#### Work request:
Go through the entries below line by line and tally those holding "closing"; write only the tally.

▼▼▼

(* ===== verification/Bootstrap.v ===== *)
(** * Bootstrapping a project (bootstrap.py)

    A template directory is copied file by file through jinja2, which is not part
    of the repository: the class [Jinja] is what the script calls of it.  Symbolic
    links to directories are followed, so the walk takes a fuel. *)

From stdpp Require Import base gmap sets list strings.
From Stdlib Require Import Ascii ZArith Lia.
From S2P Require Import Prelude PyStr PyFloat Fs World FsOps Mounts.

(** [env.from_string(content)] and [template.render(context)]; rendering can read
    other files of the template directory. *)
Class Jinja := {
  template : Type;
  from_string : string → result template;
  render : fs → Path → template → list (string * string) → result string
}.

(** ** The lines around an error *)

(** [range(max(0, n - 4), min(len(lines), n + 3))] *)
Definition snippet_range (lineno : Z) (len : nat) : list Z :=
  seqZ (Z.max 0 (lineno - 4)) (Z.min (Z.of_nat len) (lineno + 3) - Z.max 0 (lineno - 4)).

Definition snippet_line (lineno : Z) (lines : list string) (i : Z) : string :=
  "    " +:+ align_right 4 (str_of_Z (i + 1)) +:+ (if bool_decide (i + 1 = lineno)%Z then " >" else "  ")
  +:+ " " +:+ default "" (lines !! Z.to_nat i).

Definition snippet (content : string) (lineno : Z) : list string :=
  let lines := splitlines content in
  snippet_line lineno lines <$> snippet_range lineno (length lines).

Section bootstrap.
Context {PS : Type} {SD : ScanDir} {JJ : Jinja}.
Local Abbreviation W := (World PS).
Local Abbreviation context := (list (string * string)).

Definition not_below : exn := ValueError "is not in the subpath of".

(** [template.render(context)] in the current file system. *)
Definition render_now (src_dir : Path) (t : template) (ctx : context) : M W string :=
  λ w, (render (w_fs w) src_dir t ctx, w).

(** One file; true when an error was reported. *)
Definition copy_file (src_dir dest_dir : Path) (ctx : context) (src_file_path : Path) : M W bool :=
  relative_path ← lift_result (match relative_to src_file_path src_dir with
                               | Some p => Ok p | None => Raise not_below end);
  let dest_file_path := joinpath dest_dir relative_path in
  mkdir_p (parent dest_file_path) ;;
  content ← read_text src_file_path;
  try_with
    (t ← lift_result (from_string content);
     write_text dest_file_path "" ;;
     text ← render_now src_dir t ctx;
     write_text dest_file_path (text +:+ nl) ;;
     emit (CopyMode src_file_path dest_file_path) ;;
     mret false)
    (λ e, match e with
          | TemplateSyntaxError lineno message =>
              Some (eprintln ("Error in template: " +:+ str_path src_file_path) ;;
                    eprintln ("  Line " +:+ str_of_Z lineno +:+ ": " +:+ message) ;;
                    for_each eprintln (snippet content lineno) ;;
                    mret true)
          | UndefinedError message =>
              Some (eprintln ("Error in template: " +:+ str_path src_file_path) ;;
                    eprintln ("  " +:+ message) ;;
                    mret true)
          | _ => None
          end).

▲▲▲
▼▼▼

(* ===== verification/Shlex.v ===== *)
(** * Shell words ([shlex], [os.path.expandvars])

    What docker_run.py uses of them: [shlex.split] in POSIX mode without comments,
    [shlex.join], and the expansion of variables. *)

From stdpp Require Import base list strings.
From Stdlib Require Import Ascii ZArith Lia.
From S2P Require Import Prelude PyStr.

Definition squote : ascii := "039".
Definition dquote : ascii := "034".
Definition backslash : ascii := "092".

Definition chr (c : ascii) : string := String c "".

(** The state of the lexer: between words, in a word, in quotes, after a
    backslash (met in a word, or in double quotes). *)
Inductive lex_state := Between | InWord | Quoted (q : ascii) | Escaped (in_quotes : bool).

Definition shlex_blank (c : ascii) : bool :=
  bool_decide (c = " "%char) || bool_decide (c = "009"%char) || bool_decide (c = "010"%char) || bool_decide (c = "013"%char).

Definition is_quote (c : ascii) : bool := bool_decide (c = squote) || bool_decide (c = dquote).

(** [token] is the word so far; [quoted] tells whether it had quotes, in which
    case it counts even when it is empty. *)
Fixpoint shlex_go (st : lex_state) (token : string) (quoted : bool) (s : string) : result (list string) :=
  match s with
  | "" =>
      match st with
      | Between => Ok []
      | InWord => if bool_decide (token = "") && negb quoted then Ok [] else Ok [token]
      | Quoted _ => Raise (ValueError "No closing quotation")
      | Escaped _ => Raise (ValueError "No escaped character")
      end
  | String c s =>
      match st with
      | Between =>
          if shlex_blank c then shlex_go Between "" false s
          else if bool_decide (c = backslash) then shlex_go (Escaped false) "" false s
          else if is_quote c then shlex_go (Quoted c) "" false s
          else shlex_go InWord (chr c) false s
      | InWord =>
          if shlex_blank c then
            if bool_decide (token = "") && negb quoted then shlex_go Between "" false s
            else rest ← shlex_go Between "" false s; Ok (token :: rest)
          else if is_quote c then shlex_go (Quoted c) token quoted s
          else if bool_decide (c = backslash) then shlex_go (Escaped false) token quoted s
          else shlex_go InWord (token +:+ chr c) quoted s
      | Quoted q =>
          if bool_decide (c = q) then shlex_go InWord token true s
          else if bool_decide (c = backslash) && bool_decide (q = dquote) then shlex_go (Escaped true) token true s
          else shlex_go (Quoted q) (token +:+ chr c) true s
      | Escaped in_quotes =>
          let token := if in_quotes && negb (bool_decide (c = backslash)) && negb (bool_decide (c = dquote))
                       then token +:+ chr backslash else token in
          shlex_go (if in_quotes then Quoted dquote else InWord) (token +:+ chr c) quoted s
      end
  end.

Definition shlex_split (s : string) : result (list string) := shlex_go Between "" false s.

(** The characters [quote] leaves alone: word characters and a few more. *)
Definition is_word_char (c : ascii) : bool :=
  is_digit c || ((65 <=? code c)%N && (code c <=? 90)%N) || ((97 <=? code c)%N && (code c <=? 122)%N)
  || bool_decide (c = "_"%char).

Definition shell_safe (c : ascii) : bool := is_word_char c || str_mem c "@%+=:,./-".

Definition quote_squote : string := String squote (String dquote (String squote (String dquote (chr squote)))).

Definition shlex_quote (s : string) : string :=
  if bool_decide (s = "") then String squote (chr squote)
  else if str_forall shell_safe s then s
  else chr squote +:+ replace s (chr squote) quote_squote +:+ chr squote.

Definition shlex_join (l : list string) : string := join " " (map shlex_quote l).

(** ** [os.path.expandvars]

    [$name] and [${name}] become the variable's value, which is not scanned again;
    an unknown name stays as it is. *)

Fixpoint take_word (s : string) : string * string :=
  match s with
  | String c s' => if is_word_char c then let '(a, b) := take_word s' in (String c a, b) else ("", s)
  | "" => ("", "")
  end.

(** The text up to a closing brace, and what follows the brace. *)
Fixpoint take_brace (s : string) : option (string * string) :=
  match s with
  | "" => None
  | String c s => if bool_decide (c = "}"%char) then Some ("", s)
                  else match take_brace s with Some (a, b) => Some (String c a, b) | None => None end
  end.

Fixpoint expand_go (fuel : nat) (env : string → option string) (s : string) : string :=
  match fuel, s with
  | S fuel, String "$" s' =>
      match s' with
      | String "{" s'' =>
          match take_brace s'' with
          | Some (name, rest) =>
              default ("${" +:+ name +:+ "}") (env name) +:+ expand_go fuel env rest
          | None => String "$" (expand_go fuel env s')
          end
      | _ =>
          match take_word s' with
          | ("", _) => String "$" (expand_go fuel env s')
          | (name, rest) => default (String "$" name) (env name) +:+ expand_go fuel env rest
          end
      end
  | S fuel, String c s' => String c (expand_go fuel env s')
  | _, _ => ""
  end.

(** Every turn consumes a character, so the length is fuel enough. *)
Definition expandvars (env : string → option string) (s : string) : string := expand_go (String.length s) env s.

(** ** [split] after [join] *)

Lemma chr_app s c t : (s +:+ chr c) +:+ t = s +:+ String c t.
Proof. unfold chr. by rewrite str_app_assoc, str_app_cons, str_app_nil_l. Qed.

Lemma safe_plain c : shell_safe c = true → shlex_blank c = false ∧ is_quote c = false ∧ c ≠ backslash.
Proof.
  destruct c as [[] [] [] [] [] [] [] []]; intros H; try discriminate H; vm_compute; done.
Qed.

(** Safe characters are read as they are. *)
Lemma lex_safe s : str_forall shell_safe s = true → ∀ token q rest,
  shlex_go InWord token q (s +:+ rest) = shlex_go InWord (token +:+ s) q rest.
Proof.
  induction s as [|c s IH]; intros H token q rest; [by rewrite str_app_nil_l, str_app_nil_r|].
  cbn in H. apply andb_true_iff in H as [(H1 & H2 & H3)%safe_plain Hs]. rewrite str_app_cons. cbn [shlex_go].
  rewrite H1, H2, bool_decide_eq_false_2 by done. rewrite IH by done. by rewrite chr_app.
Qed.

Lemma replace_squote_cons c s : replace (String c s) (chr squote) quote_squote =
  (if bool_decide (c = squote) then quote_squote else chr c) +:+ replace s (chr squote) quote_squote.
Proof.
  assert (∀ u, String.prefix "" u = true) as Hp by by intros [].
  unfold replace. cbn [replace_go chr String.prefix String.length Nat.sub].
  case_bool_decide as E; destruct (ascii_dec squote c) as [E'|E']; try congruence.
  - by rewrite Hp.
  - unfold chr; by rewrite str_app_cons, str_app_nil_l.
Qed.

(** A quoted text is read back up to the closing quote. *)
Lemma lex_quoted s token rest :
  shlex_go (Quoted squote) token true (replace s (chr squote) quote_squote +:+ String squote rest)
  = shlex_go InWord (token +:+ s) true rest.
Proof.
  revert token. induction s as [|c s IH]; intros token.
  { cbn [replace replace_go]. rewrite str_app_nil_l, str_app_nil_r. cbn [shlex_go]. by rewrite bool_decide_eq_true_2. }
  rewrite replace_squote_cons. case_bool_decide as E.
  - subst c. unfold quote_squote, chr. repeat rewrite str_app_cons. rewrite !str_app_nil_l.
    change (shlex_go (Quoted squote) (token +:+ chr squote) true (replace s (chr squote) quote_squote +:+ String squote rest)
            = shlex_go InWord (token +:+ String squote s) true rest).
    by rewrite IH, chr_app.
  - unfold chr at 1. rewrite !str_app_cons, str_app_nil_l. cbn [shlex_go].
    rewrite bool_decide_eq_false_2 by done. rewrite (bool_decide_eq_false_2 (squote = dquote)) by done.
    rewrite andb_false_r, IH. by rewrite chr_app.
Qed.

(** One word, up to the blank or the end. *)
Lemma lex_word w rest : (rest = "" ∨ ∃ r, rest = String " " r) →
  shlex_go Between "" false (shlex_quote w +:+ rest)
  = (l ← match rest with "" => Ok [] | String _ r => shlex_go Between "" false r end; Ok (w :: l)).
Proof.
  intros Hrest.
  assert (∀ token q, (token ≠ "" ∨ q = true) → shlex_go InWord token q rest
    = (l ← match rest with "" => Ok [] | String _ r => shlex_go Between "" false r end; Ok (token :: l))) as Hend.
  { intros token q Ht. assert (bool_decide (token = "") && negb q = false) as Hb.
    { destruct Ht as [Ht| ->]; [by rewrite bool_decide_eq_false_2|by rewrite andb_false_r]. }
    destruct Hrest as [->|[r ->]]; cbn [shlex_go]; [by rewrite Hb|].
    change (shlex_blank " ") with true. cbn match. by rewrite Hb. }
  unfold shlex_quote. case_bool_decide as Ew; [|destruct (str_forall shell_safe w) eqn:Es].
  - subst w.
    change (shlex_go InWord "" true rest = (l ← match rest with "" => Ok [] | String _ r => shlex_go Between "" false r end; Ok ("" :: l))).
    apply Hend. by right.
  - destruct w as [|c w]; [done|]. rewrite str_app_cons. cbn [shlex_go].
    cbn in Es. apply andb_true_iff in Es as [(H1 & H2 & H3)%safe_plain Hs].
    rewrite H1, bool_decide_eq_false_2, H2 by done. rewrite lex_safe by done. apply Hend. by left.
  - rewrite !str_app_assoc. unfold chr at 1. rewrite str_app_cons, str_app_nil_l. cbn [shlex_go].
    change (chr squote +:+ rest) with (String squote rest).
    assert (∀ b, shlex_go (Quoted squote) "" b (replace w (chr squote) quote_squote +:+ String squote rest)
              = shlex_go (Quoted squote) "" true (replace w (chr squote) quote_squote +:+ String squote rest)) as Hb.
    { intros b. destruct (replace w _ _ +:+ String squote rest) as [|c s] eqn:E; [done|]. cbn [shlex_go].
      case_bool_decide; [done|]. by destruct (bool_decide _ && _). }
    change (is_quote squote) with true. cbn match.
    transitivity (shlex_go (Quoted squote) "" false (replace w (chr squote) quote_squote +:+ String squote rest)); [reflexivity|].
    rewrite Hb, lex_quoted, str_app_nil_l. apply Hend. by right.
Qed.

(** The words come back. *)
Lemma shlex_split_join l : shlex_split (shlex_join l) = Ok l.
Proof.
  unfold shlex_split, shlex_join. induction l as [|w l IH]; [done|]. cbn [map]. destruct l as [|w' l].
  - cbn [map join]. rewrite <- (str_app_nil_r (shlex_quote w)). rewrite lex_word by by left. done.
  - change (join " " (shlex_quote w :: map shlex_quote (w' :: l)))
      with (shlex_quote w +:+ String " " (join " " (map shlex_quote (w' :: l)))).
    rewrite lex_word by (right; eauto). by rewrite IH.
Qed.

▲▲▲

#### Output below:
3